Where does ETO enter? - Usually at fumigation stage: large warehouses, cold storage facilities, export consolidation points - NOT at the farm level

Why did exporters use it? - Salmonella contamination is a real risk – and causes EU rejections too - ETO was commonly used internationally until MRLs were tightened - Indian exporters were slow to adapt to EU’s tightening

India’s corrective actions: - FSSAI: ETO use prohibited for export spices - Spices Board: GAP training to 500,000 farmers - Mandatory pre-export testing at NABL-accredited labs - Cold disinfestation and steam treatment as alternatives

Reasons for Spice Export Rejections

Figure 3: Reasons for Spice Export Rejections (2022-23) Source: Spices Board India; FSSAI.

Case Study 2: Indian Shrimp in the USA

India: World’s Largest Shrimp Exporter (since 2012)

India exported USD 4.0 billion of seafood to the USA in 2023 (world’s top destination).

The Antibiotic Residue Problem

Shrimp aquaculture uses antibiotics to: - Prevent bacterial diseases (Vibrio, Aeromonas) - Improve survival rates in intensive ponds

USA/EU banned antibiotics in food animals: - Chloramphenicol: Carcinogen; zero tolerance (0.3 ppb) – FDA automatic detention - Nitrofurans (furazolidone): Zero tolerance - Oxytetracycline: 2 ppm limit

Indian shrimp occasionally tested positive – triggering FDA import alerts and automatic detention of entire shipments from affected companies.

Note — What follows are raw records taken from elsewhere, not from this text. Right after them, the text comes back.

Definition advance_offset_for_array (size_of_T num_elements : Z) : Parser unit :=
  fun bytes offset =>
    let array_len_bytes := wrapping_mul USIZE num_elements size_of_T in
    match check_remaining bytes offset array_len_bytes with
    | Ok _ => (Ok tt, wrapping_add USIZE offset array_len_bytes)
    | r => (r, offset)
    end.

Definition advance_offset_for_type (size_of_T : Z) : Parser unit :=
  fun bytes offset =>
    match check_remaining bytes offset size_of_T with
    | Ok _ => (Ok tt, wrapping_add USIZE offset size_of_T)
    | r => (r, offset)
    end.

(** The memory of the returned [&[T]]. *)
Definition read_slice_data (size_of_T num_elements : Z) : Parser (list byte) :=
  current <- offset ;;
  at_offset (fun bytes _ => ptr_add bytes current) ;;
  advance_offset_for_array size_of_T num_elements ;;
  at_offset (fun bytes _ => raw_read bytes current (num_elements * size_of_T)).

Definition unchecked_read_slice_data (size_of_T num_elements : Z) : Parser (list byte) :=
  fun bytes offset =>
    match ptr_add bytes offset with
    | Ok _ =>
        let array_len_bytes := wrapping_mul USIZE num_elements size_of_T in
        (raw_read bytes offset (num_elements * size_of_T),
         wrapping_add USIZE offset array_len_bytes)
    | _ => (UB, offset)
    end.

(** The memory of the returned [&T]. *)
Definition read_type (size_of_T : Z) : Parser (list byte) :=
  current <- offset ;;
  at_offset (fun bytes _ => ptr_add bytes current) ;;
  advance_offset_for_type size_of_T ;;
  at_offset (fun bytes _ => raw_read bytes current size_of_T).

(** The memory of the copied [T]. *)
Definition unchecked_copy_value (size_of_T : Z) (bytes : list byte) (offset : Z) :
    Result (list byte) :=
  match ptr_add bytes offset with
  | Ok _ => raw_read bytes offset size_of_T
  | _ => UB
  end.

(** ** The compact encoding of lengths *)

(** Minimal compact-u16 encoding: seven bits per byte, little end first. *)
Definition encode_short (n : Z) : list byte :=
  if n <? 128 then [byte_of_Z n]
  else if n <? 16384 then [byte_of_Z (128 + n mod 128); byte_of_Z (n / 128)]
  else [byte_of_Z (128 + n mod 128); byte_of_Z (128 + n / 128 mod 128); byte_of_Z (n / 16384)].

(** Lengths with an encoding of at most two bytes. *)
Definition short_len (n : Z) : Prop := 0 <= n < 16384.

Lemma land_7F b : Z.land b 0x7F = b mod 128.
Proof. change 0x7F with (Z.ones 7). by rewrite Z.land_ones. Qed.

Lemma land_80 b : 0 <= b < 256 -> (Z.land b 0x80 =? 0) = (b <? 128).
Proof.
  intros Hb. rewrite <- (Z2Nat.id b) by lia.
  assert (forallb (fun k => Bool.eqb (Z.land (Z.of_nat k) 0x80 =? 0) (Z.of_nat k <? 128))
    (seq 0 256) = true) as Hall by by vm_compute.
  rewrite forallb_forall in Hall. apply eqb_prop, Hall, in_seq. lia.
Qed.

Lemma lor_shiftl_add a b k : 0 <= k -> 0 <= a < 2 ^ k -> Z.lor a (Z.shiftl b k) = a + b * 2 ^ k.
Proof.
  intros Hk Ha. rewrite <- Z.shiftl_mul_pow2 by done.
  assert (Z.land a (Z.shiftl b k) = 0) as H0.
  { apply Z.bits_inj'. intros i Hi. rewrite Z.land_spec, Z.bits_0.
    destruct (Z.lt_ge_cases i k).
    - by rewrite Z.shiftl_spec_low, andb_false_r.
    - rewrite <- (Z.mod_small a (2 ^ k)) by done.
      by rewrite Z.mod_pow2_bits_high. }
  by rewrite <- Z.lxor_lor, Z.add_nocarry_lxor.
Qed.

(** ** Correctness of the readers *)

Lemma check_remaining_Ok bytes offset n :
  slice_ok bytes -> 0 <= offset <= len bytes ->
  check_remaining bytes offset n =
    if len bytes - offset <? n then Err ParseError else Ok tt.
Proof. intros. unfold check_remaining. by nowrap. Qed.

Lemma parses_check_remaining n :
  parses (at_offset (fun bytes off => check_remaining bytes off n))
    (step_grammar (fun _ rest _ => n <= rest)).
Proof.
  apply parses_at_offset.
  - intros. rewrite check_remaining_Ok by done. by zcase.
  - intros pre post [] Hb. rewrite check_remaining_Ok by (done || len_lia).
    rewrite len_app. zcase; split; intros; (done || lia).
Qed.

Lemma parses_checked_offset :
  parses (at_offset (fun _ off => checked_offset off))
    (step_grammar (fun off _ a => a = off /\ off <= 65535)).
Proof.
  unfold checked_offset, try_from. cbn [modulus]. apply parses_at_offset.
  - intros. by zcase.
  - intros. zcase; simpl; split; [intros [= <-]|intros [-> _]|done|]; (done || lia).
Qed.

Lemma parses_read_byte :
  parses read_byte (enc_grammar (in_width U8) (fun n => [byte_of_Z n]) id).
Proof.
  split.
  - intros bs off Hb Ho. unfold wp, read_byte.
    destruct (get bs off) as [b|] eqn:Hg; simpl; [|done].
    apply get_Some in Hg as (pre & post & -> & <-); [|lia]. nowrap.
    exists pre, [b], post. split_and!; [done..|]. exists (Z_of_byte b).
    rewrite byte_of_Z_of_byte. split; [apply Z_of_byte_range|done].
  - intros pre c post a Hb (n & Hn & -> & ->). unfold read_byte. simpl.
    rewrite get_app_mid by done. simpl. rewrite Z_of_byte_of_Z by done. by nowrap.
Qed.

India’s Response: The MPEDA System

Marine Products Export Development Authority (MPEDA) created the National Residue Control Plan (NRCP):

  • Farm-level testing before harvest
  • MPEDA labs in all major shrimp states (AP, Telangana, Odisha, Gujarat, WB)
  • Third-party certification (BAP, ASC, GlobalGAP)
  • Antibiotic-free certification programs
  • Traceability: farm to fork (pond to export container)

Result: FDA removed India from “automatic detention” list for most companies (2015). Trust gradually rebuilt.

India’s shrimp industry serves as a model of SPS compliance improvement: investment in testing, traceability, and farmer training converted a crisis into market dominance. 50% of US shrimp imports are from India.

Case Study 3: Basmati Rice and EU Pesticide Limits

India’s Rice Export Profile

  • India: world’s largest rice exporter (~40% of global trade, 2022)
  • Basmati: premium segment; EU, Middle East, UK
  • Non-basmati: Africa, Bangladesh, Philippines

The Tricyclazole Problem

Tricyclazole: fungicide used against rice blast disease (Pyricularia oryzae). Very effective; widely used in Indian paddy cultivation.

EU MRL for tricyclazole in rice (2016): 0.01 mg/kg (This is the EU “default” MRL = lowest measurable limit = effectively zero)

Codex MRL for tricyclazole in rice: 1 mg/kg (100x higher)

EU’s justification: EFSA (EU food safety body) could not establish an Acceptable Daily Intake (ADI) for tricyclazole – so zero tolerance applied.

Impact on India

EU non-basmati rice imports from India: severely restricted since 2016

Basmati: APEDA monitoring programme required farmers to avoid tricyclazole before harvest. Shift to alternative fungicides (propiconazole, azoxystrobin).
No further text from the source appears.